↓
(* ===== verification/Parking.v ===== *)
(** * Wake-ups are not lost

    The blocking primitives share one argument for why a goroutine does not
    stay parked while the resource it waits for is free: whoever frees the
    resource then dequeues a waiter, and whoever enqueues one checks the
    resource again.  This file states the argument once, for goroutines seen
    through their [mode]; Mutex, Semaphore, RWLock and WaitGroup instantiate
    it. *)

From Stdlib Require Import ZArith Lia.
From stdpp Require Import base list gmap strings.
From S2P Require Import Prelude Waiter.

#[local] Open Scope Z_scope.

(** What a goroutine is doing, as far as wake-ups are concerned:
    - [MSeek]: it is going to look at the resource before it parks;
    - [MWait w]: it is parked on [w], or bound to park there;
    - [MWake]: it has freed the resource and is looking for a waiter to wake;
    - [MSig w]: it is about to signal [w];
    - [MOther]: none of these. *)
Inductive mode := MOther | MSeek | MWait (w : nat) | MWake | MSig (w : nat).

#[export] Instance mode_eq_dec : EqDecision mode.
Proof. solve_decision. Defined.

(** Something will happen without the help of others: the goroutine will look
    at the resource, or wake one that will. *)
Definition active (s : wstore) (ms : list mode) (m : mode) : Prop :=
  match m with
  | MSeek | MWake => True
  | MWait w => Ready (wget s w) = true
  | MSig w => MWait w ∈ ms
  | MOther => False
  end.

Definition someActive (s : wstore) (ms : list mode) : Prop :=
  exists t m, ms !! t = Some m /\ active s ms m.

Definition someParked (s : wstore) (ms : list mode) : Prop :=
  exists t w, ms !! t = Some (MWait w) /\ Ready (wget s w) = false.

(** While the resource is free and somebody is parked, somebody is active. *)
Definition NoLost (free : Prop) (s : wstore) (ms : list mode) : Prop :=
  free -> someParked s ms -> someActive s ms.

(** The same with a further reason [demand] for somebody to be active. *)
Definition NoLostFor (demand free : Prop) (s : wstore) (ms : list mode) : Prop :=
  free -> demand \/ someParked s ms -> someActive s ms.

Lemma NoLost_For free s ms : NoLost free s ms <-> NoLostFor False free s ms.
Proof. unfold NoLost, NoLostFor. tauto. Qed.

(** The mode of a goroutine agrees with its role in the parking protocol. *)
Definition agrees (free : Prop) (r : role) (m : mode) : Prop :=
  (forall w, m = MWait w -> own r = OShared w) /\
  match hand r with
  | HNone => forall w, m <> MSig w
  | HRaw _ | HDead _ => m = MWake
  | HSig w => m = MSig w
  end /\
  match own r with
  | OShared w => m = MSeek \/ m = MWait w
  | OCanc _ => ~ free
  | _ => True
  end.

Lemma agrees_free (free free' : Prop) r m : (free' -> free) -> agrees free r m -> agrees free' r m.
Proof. unfold agrees. intros Hf (H1 & H2 & H3). repeat split; auto. destruct (own r); auto. Qed.

(** The step of goroutine [t] leaves the tokens of the other goroutines alone. *)
Definition keepsTokens (rs : list role) (t : nat) (s s' : wstore) : Prop :=
  forall t0 h0 x, t0 <> t -> rs !! t0 = Some (Role (OShared x) h0) ->
    Ready (wget s x) = true -> Ready (wget s' x) = true.

Section Liveness.
Context (free : Prop) (rs : list role) (its : list nat) (s : wstore) (ms : list mode).
Hypothesis Hinv : WInv rs its s.
Hypothesis Hag : Forall2 (agrees free) rs ms.

Lemma agrees_at t m : ms !! t = Some m -> exists r, rs !! t = Some r /\ agrees free r m.
Proof.
  intros Hm. destruct (Forall2_lookup_r _ _ _ _ _ Hag Hm) as (r & Hr & ?). by exists r.
Qed.

(** Every goroutine that waits on a waiter which has left the queue has its
    token, or is about to be signalled. *)
Lemma unlinked_active t w :
  ms !! t = Some (MWait w) -> Ready (wget s w) = false -> w ∉ its -> someActive s ms.
Proof.
  intros Hm Hrd Hni. destruct (agrees_at _ _ Hm) as (r & Hr & (Hw & _ & _)).
  specialize (Hw w eq_refl). destruct r as [ow hd]. simpl in Hw. subst ow.
  destruct (WInv_parked _ _ _ _ _ _ Hinv Hr Hrd) as [?|(t1 & r1 & Hr1 & Hh)]; [done|].
  destruct (Forall2_lookup_l _ _ _ _ _ Hag Hr1) as (m1 & Hm1 & (_ & Hag1 & _)).
  exists t1, m1. split; [done|]. unfold raw, dead, alive in Hh.
  destruct (hand r1); try (destruct Hh as [?|[?|?]]; discriminate); subst m1; simpl; try done.
  destruct Hh as [?|[?|?]]; simplify_eq. by eapply list_elem_of_lookup_2.
Qed.

Lemma empty_NoLost : (forall w, w ∉ its) -> NoLost free s ms.
Proof. intros He _ (t & w & Hm & Hrd). eapply unlinked_active; eauto. Qed.

Section Step.
Context (t : nat) (m m' : mode) (s' : wstore) (free' : Prop).
Hypothesis Hm : ms !! t = Some m.

Lemma mode_at : <[t:=m']> ms !! t = Some m'.
Proof. apply list_lookup_insert_eq. by eapply lookup_lt_Some. Qed.

(** The goroutine that moves stays active. *)
Lemma self_active : active s' (<[t:=m']> ms) m' -> someActive s' (<[t:=m']> ms).
Proof. intros Ha. exists t, m'. split; [apply mode_at|done]. Qed.

Lemma self_NoLost :
  active s' (<[t:=m']> ms) m' -> NoLost free' s' (<[t:=m']> ms).
Proof. intros Ha _ _. by apply self_active. Qed.

Hypothesis Hkeeps : keepsTokens rs t s s'.

Lemma tokens_kept t0 w :
  t0 <> t -> ms !! t0 = Some (MWait w) ->
  Ready (wget s w) = true -> Ready (wget s' w) = true.
Proof.
  intros Hne Hw. destruct (agrees_at _ _ Hw) as ([ow hd] & Hr & (H1 & _)).
  specialize (H1 w eq_refl). simpl in H1. subst ow. by eapply Hkeeps.
Qed.

Lemma others_active t0 m0 :
  t0 <> t -> ms !! t0 = Some m0 -> (forall w, m = MWait w -> m' = MWait w) ->
  active s ms m0 -> active s' (<[t:=m']> ms) m0.
Proof.
  intros Hne Hm0 Hkeep Ha. destruct m0 as [| |w| |w]; simpl in *; try done.
  - by eapply tokens_kept.
  - apply list_elem_of_lookup in Ha as [t1 Ht1]. destruct (decide (t1 = t)) as [->|Hn].
    + rewrite Hm in Ht1. simplify_eq. rewrite (Hkeep w eq_refl) in *.
      eapply list_elem_of_lookup_2. apply list_lookup_insert_eq. by eapply lookup_lt_Some.
    + eapply (list_elem_of_lookup_2 _ t1). by rewrite list_lookup_insert_ne.
Qed.

(** A step that changes nothing for the parked goroutines. *)
Lemma passive_active :
  ~ active s ms m -> (forall w, m = MWait w -> m' = MWait w) ->
  someActive s ms -> someActive s' (<[t:=m']> ms).
Proof.
  intros Ha Hkeep (t2 & m2 & Hm2 & Ha2). assert (t2 <> t) by (intros ->; congruence).
  exists t2, m2. split; [by rewrite list_lookup_insert_ne|]. by apply others_active with t2.
Qed.

Lemma passive_parked :
  ~ active s ms m -> (forall w, m = MWait w <-> m' = MWait w) ->
  someParked s' (<[t:=m']> ms) -> someParked s ms.
Proof.
  intros Ha Hkeep (t1 & w & Hm1 & Hrd).
  apply list_lookup_insert_Some in Hm1 as [(<- & -> & _)|[Hne Hm1]].
  - rewrite (proj2 (Hkeep w) eq_refl) in *. exists t, w. split; [done|].
    destruct (Ready (wget s w)) eqn:E; [|done]. exfalso. by apply Ha.
  - exists t1, w. split; [done|]. destruct (Ready (wget s w)) eqn:E; [|done].
    exfalso. by rewrite (tokens_kept t1 w) in Hrd by auto.
Qed.

Lemma passive_NoLostFor (d d' : Prop) :
  NoLostFor d free s ms -> ~ active s ms m -> (free' -> free) -> (d' -> d) ->
  (forall w, m = MWait w <-> m' = MWait w) -> NoLostFor d' free' s' (<[t:=m']> ms).
Proof.
  intros HN Ha Hf Hd Hkeep Hf' Hp. apply passive_active; [done|intros; by apply Hkeep|].
  apply HN; [auto|]. destruct Hp as [?|?]; [left; auto|right; by apply passive_parked].
Qed.

Lemma passive_NoLost :
  NoLost free s ms -> ~ active s ms m -> (free' -> free) ->
  (forall w, m = MWait w <-> m' = MWait w) -> NoLost free' s' (<[t:=m']> ms).
Proof. rewrite !NoLost_For. intros. eapply passive_NoLostFor; eauto. Qed.

(** The goroutine has unlinked a waiter and found it alive: its owner is
    parked and going to be signalled, or awake, or has the resource. *)
Lemma found_active x o :
  rs !! t = Some (Role o (HRaw x)) -> cancelled (wget s x) = false ->
  s' = s -> free -> m' = MSig x -> someActive s' (<[t:=m']> ms).
Proof.
  intros Hr Hx _ Hf Em.
  destruct (WInv_live_owner _ _ _ _ _ _ Hinv Hr Hx) as (t0 & r0 & Hr0 & Hown).
  destruct (Forall2_lookup_l _ _ _ _ _ Hag Hr0) as (m0 & Hm0 & (_ & Hh0 & Hag0)).
  assert (Hne : t0 <> t).
  { intros ->. rewrite Hr in Hr0. injection Hr0 as <-. simpl in *. subst m0.
    destruct Hown as [-> | ->]; [by destruct Hag0|by apply Hag0]. }
  destruct Hown as [E|E]; rewrite E in Hag0; [|exfalso; by apply Hag0].
  destruct Hag0 as [-> | ->].
  - exists t0, MSeek. by rewrite list_lookup_insert_ne.
  - exists t, m'. split; [apply mode_at|]. rewrite Em. simpl.
    eapply (list_elem_of_lookup_2 _ t0). by rewrite list_lookup_insert_ne.
Qed.

Lemma found_NoLost x o :
  rs !! t = Some (Role o (HRaw x)) -> cancelled (wget s x) = false ->
  s' = s -> (free' -> free) -> m' = MSig x -> NoLost free' s' (<[t:=m']> ms).
Proof. intros Hr Hx Es Hf Em Hf' _. eapply found_active; eauto. Qed.

(** The goroutine delivers its signal. *)
Lemma signal_active x :
  m = MSig x -> s' = Signal x s -> (forall w, m' <> MWait w) ->
  someActive s ms -> someActive s' (<[t:=m']> ms).
Proof.
  intros Em Es Hm' HA. destruct (decide (MWait x ∈ ms)) as [[t0 Ht0]%list_elem_of_lookup|Hn].
  - exists t0, (MWait x). assert (t0 <> t) by (intros ->; congruence).
    rewrite list_lookup_insert_ne by done. split; [done|]. simpl. rewrite Es. unfold Signal.
    by rewrite wget_wset_eq.
  - apply passive_active; [by rewrite Em|by rewrite Em|done].
Qed.

Lemma signal_NoLostFor (d d' : Prop) x :
  NoLostFor d free s ms -> m = MSig x -> s' = Signal x s -> (free' -> free) -> (d' -> d) ->
  m' = MOther -> NoLostFor d' free' s' (<[t:=m']> ms).
Proof.
  intros HN Em Es Hf Hd Em' Hf' Hp. eapply signal_active; eauto; [by rewrite Em'|].
  apply HN; [auto|]. destruct Hp as [?|(t1 & w & Hm1 & Hrd)]; [left; auto|right].
  rewrite Em' in Hm1. apply list_lookup_insert_Some in Hm1 as [(_ & [=] & _)|[Hne Hm1]].
  exists t1, w. split; [done|]. destruct (Ready (wget s w)) eqn:E; [|done].
  exfalso. by rewrite (tokens_kept t1 w) in Hrd by auto.
Qed.

Lemma signal_NoLost x :
  NoLost free s ms -> m = MSig x -> s' = Signal x s -> (free' -> free) ->
  m' = MOther \/ m' = MWake -> NoLost free' s' (<[t:=m']> ms).
Proof.
  intros HN Em Es Hf [Em'|Em'].
  - rewrite NoLost_For in HN |- *. by eapply signal_NoLostFor.
  - apply self_NoLost. by rewrite Em'.
Qed.
End Step.
End Liveness.

(** A goroutine that is between calls or parked. *)
Definition restingMode (s : wstore) (m : mode) : Prop :=
  m = MOther \/ exists w, m = MWait w /\ Ready (wget s w) = false.

(** When everybody rests and somebody is parked, the resource is not free. *)
Lemma NoLost_resting (free : Prop) s ms :
  NoLost free s ms -> Forall (restingMode s) ms -> someParked s ms -> ~ free.
Proof.
  intros HN Hr Hp Hf. destruct (HN Hf Hp) as (t & m & Hm & Ha).
  destruct (Forall_lookup_1 _ _ _ _ Hr Hm) as [->|(w & -> & Hrd)]; simpl in Ha; congruence.
Qed.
↑
## Your assignment:
Whenever a line of the data includes "MSig", copy that line.

## Written solution:
    - [MSig w]: it is about to signal [w];
Inductive mode := MOther | MSeek | MWait (w : nat) | MWake | MSig (w : nat).
  | MSig w => MWait w ∈ ms
  | HNone => forall w, m <> MSig w
  | HSig w => m = MSig w
  s' = s -> free -> m' = MSig x -> someActive s' (<[t:=m']> ms).
  s' = s -> (free' -> free) -> m' = MSig x -> NoLost free' s' (<[t:=m']> ms).
  m = MSig x -> s' = Signal x s -> (forall w, m' <> MWait w) ->
  NoLostFor d free s ms -> m = MSig x -> s' = Signal x s -> (free' -> free) -> (d' -> d) ->
  NoLost free s ms -> m = MSig x -> s' = Signal x s -> (free' -> free) ->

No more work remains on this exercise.